What is expected
The lines to be copied are those below that contain "char".

═════ Data for this exercise ═════

(* ===== verification/Terraform.v ===== *)
(** * The Terraform module ([modules/format/terraform])

    The module registry protocol: paths, the synthesized download answer, the
    archive an upstream points at, uploads, the generated version lists,
    merging in groups, service discovery. JSON text is a parameter, as is
    [url.Parse]. *)

From S2P Require Import Prelude GoLib Semver State Events Store Pipeline Publisher Policies Server WriteRoutes ModLib SignIn.
From Stdlib Require Import Sorting.Sorted.
Open Scope Z_scope.

Module Terraform.
Import Server WriteRoutes.

(** ** Paths ([terraform.go]) *)

Definition versionsTTL : Z := 5 * Minute.
Definition archiveFile : string := "archive.tar.gz".
Definition not_found (why : string) : api_error * string := (ErrNotFound, why).

Definition archiveIntentPath (requestPath : string) : string := trim_suffix requestPath archiveFile +:+ "download".

(** [coord], of the first three segments. *)
Definition coord (ns name provider version : string) : PackageCoordinate :=
  mkCoord "terraform" (ns +:+ "/" +:+ name +:+ "/" +:+ provider) version.

Definition bad_segment (s : string) : bool := bool_decide (s = "" \/ s = "." \/ s = "..").

(** [Parse]. *)
Definition Parse (r : HttpReq) : result (api_error * string) Intent :=
  let p := trim_prefix (rq_path r) "/" in
  match split p "/"%char with
  | a :: b :: rest =>
      if decide (a <> "v1" \/ b <> "modules") then Err (not_found "not a module registry path")
      else if existsb bad_segment rest then Err (not_found "invalid path")
      else match rest with
      | [ns; name; provider; action] =>
          if decide (action = "versions") then
            Ok (mkIntent IntentMetadata (coord ns name provider "") versionsTTL p no_checksum (mkSource "" "") "" false ""
                  "application/json" "" "")
          else Err (not_found "unsupported module registry path")
      | [ns; name; provider; version; action] =>
          if decide (action = "download") then
            Ok (mkIntent IntentSynthetic (coord ns name provider version) 0 p no_checksum (mkSource "" "") "" false "" "" "" "")
          else if decide (action = archiveFile) then
            Ok (mkIntent IntentArtifact (coord ns name provider version) 0 (archiveIntentPath p) no_checksum (mkSource "" "") ""
                  true "" "application/gzip" "" "")
          else Err (not_found "unsupported module registry path")
      | _ => Err (not_found "unsupported module registry path")
      end
  | _ => Err (not_found "not a module registry path")
  end.

Definition RedirectSafeIntent (i : Intent) : bool :=
  match i_kind i with IntentArtifact => true | _ => false end.
Definition RewriteMetadata (f : Feed) (body : string) : result api_error string := Ok body.

(** [Synthesize]: where the archive of a version is. *)
Definition Synthesize (external_url : Feed -> string) (f : Feed) (i : Intent) : result (api_error * string) SyntheticResponse :=
  match i_kind i with
  | IntentSynthetic =>
      if has_suffix (i_path i) "/download" then
        let location :=
          if decide (external_url f <> "")
          then external_url f +:+ "/terraform/" +:+ f_name f +:+ "/" +:+ trim_suffix (i_path i) "download" +:+ archiveFile
          else "./" +:+ archiveFile in
        Ok (mkSynthetic 204 {[ "X-Terraform-Get" := location ]} "")
      else Err (not_found "unexpected synthetic intent")
  | _ => Err (not_found "unexpected synthetic intent")
  end.

(** ** Service discovery *)

(** A feed of this format: its name, and whether it is a group. *)
Abbreviation tf_feed := (string * bool)%type.

Section discovery.
Context {GR : GoRuntime}.
Definition names (feeds : list tf_feed) : list string := gosort str_ltb feeds.*1.

Inductive discovery_error := NoGroup (n : nat) (feeds : list string) | ManyGroups (groups : list string).
Definition ValidateFeeds (feeds : list tf_feed) : result discovery_error () :=
  if decide (length feeds <= 1)%nat then Ok ()
  else match gosort str_ltb (filter (fun f => f.2 = true) feeds).*1 with
       | [_] => Ok ()
       | [] => Err (NoGroup (length feeds) (names feeds))
       | groups => Err (ManyGroups groups)
       end.

(** [ServeRoot]: the feed the discovery document names, 404 without one. *)
Definition discovery_target (feeds : list tf_feed) : option string :=
  match names feeds with
  | [] => None
  | first :: _ => Some (match list_find (fun f => f.2 = true) feeds with Some (_, f) => f.1 | None => first end)
  end.
Definition ServeRoot (marshal : json -> string) (feeds : list tf_feed) : own_response :=
  match discovery_target feeds with
  | None => (404, ∅, "no terraform feeds configured")
  | Some target => (200, {[ "Content-Type" := "application/json" ]},
                    marshal (JObj [("modules.v1", JStr ("/terraform/" +:+ target +:+ "/v1/modules/"))]) +:+ nl)
  end.
End discovery.

(** ** The archive an upstream names *)

(** A parsed URL: its path, its query, its text with another query. *)
Record URL := mkURL { u_path : string; u_query : string; u_text : string -> string }.

Section indirect.
Context (url_parse : string -> option URL).

Definition checksum_algos : list string := ["md5"; "sha1"; "sha256"; "sha512"].
(** [splitGetterURL]. *)
Definition splitGetterURL (loc : string) : result api_error (string * Checksum) :=
  match url_parse loc with
  | None => Err (ErrOther "invalid module archive location")
  | Some u =>
      if Contains (u_path u) "//" then Err ErrUpstreamUnavailable
      else
        let raw := query_get (u_query u) "checksum" in
        if decide (raw = "") then Ok (loc, no_checksum)
        else
          let rest := filter (fun kv => kv.1 <> "checksum") (SignIn.SignIn.parse_values (u_query u)) in
          match Cut raw ":" with
          | None => Err (ErrOther "unsupported checksum parameter")
          | Some (algo, hexDigest) =>
              let algo := ToLower algo in
              if decide (algo ∈ checksum_algos)
              then Ok (u_text u (SignIn.SignIn.encode rest), mkChecksum algo (ToLower hexDigest))
              else Err (ErrOther "unsupported checksum algorithm")
          end
  end.
(** [ResolveIndirect]. *)
Definition ResolveIndirect (status : Z) (header : gmap string (list string)) : result api_error (string * Checksum) :=
  if decide (status <> 204 /\ status <> 200) then Err (ErrOther "upstream download endpoint returned status")
  else match header !! "X-Terraform-Get" with
       | None | Some [] | Some (EmptyString :: _) => Err (ErrOther "upstream download response lacks X-Terraform-Get")
       | Some (loc :: _) =>
           if Contains loc "::" || has_prefix loc "git@" then Err ErrUpstreamUnavailable else splitGetterURL loc
       end.
End indirect.

(** ** Uploads ([hoster.go]) *)

Definition maxArchiveSize : Z := 2 ^ 29.
Definition gzip_magic : string := String "031" (String "139" "").

Section hosting.
Context (digest : string -> string -> string) (marshal_indent : json -> string) {GR : GoRuntime}.

(** [HandlePublish]. *)
Definition HandlePublish (f : Feed) (r : HttpReq) : presult own_response :=
  let p := trim_prefix (rq_path r) "/" in
  match split p "/"%char with
  | [a; b; ns; name; provider; version; file] =>
      if decide (a <> "v1" \/ b <> "modules" \/ file <> archiveFile) then perr ErrBadRequest "upload path"
      else if existsb bad_segment [ns; name; provider; version; file] then perr ErrBadRequest "invalid upload path"
      else
        let body := limit_read maxArchiveSize (rq_body r) in
        if decide (body = "") then perr ErrBadRequest "empty archive"
        else if negb (has_prefix body gzip_magic) then perr ErrBadRequest "archive must be gzip (tar.gz)"
        else
          let sha := digest "sha256" body in
          let size := Z.of_nat (String.length body) in
          BlobPut ("blobs/sha256/" +:+ sha) body (mkPutOpts sha size "") (fun e =>
            match e with
            | Some e => perr e "stage archive"
            | None =>
                CorePublish (mkPublish f (coord ns name provider version) (archiveIntentPath p) sha size
                               {[ "sha256" := sha ]} "" false (Some {[ Policies.MetaEcosystem := "Terraform" ]}))
                  (fun res => match res with Ok _ => pok (0, ∅, "") | Err e => Ret (Err e) end)
            end)
  | _ => perr ErrBadRequest "upload path"
  end.

(** ** Version lists *)

Notation hosted := (string * PackageCoordinate * HostedRow)%type.

Definition versions_json (modules : list (string * list string)) : json :=
  JObj [("modules", JArr ((fun m => JObj [("source", JStr m.1);
    ("versions", JArr ((fun v => JObj [("version", JStr v)]) <$> m.2))]) <$> modules))].

(** The module and version a row is of. *)
Definition entry_of (m : hosted) : option (string * string) :=
  if decide (c_version m.1.2 = "" \/ c_name m.1.2 = "") then None else Some (c_name m.1.2, c_version m.1.2).
Definition versions_of (source : string) (l : list (string * string)) : list string :=
  remove_dups (snd <$> filter (fun e => e.1 = source) l).
Definition version_docs (ms : list hosted) : list (string * string) :=
  let l := omap entry_of ms in
  (fun source => ("v1/modules/" +:+ source +:+ "/versions",
     marshal_indent (versions_json [(source, gosort str_ltb (visit (versions_of source l)))]) +:+ nl))
  <$> gosort str_ltb (visit (remove_dups l.*1)).

(** [Reindex]. *)
Definition Reindex (f : Feed) : prog (option api_error) :=
  CoreManifests f "v1/modules/" (fun res => match res with
    | Err e => Ret (Some e)
    | Ok ms => put_all f (version_docs ms)
    end).
Definition hoster : Hoster := mkHoster false HandlePublish Reindex.
End hosting.

(** ** Groups ([group.go]) *)

Definition atoi (s : string) : option Z :=
  if decide (s = "") then None
  else (fix go (n : Z) (s : string) : option Z :=
          match s with
          | EmptyString => Some n
          | String c s' => match digit c with Some d => go (wrap64 (n * 10 + d)) s' | None => None end
          end) 0 s.
Definition segmentAt (segs : list string) (i : nat) : string := default "0" (segs !! i).
Definition compareSegment (a b : string) : Z :=
  match atoi a, atoi b with
  | Some an, Some bn => if an <? bn then -1 else if bn <? an then 1 else 0
  | _, _ => str_compare a b
  end.
Fixpoint compare_segments (a b : list string) (i left : nat) : Z :=
  match left with
  | O => 0
  | S n => let c := compareSegment (segmentAt a i) (segmentAt b i) in
           if decide (c <> 0) then c else compare_segments a b (S i) n
  end.
Definition compareModuleVersions (a b : string) : Z :=
  let '(aCore, aPre, _) := cut3 (trim_prefix a "v") "-" in
  let '(bCore, bPre, _) := cut3 (trim_prefix b "v") "-" in
  let aSegs := split aCore "."%char in
  let bSegs := split bCore "."%char in
  let c := compare_segments aSegs bSegs 0 (length aSegs `max` length bSegs) in
  if decide (c <> 0) then c
  else if decide (aPre = "" /\ bPre = "") then 0
  else if decide (aPre = "") then 1
  else if decide (bPre = "") then -1
  else str_compare aPre bPre.
Definition version_less (a b : string) : bool := compareModuleVersions a b <? 0.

═════

Finished exercise
  match split p "/"%char with
  match split p "/"%char with
  let aSegs := split aCore "."%char in
  let bSegs := split bCore "."%char in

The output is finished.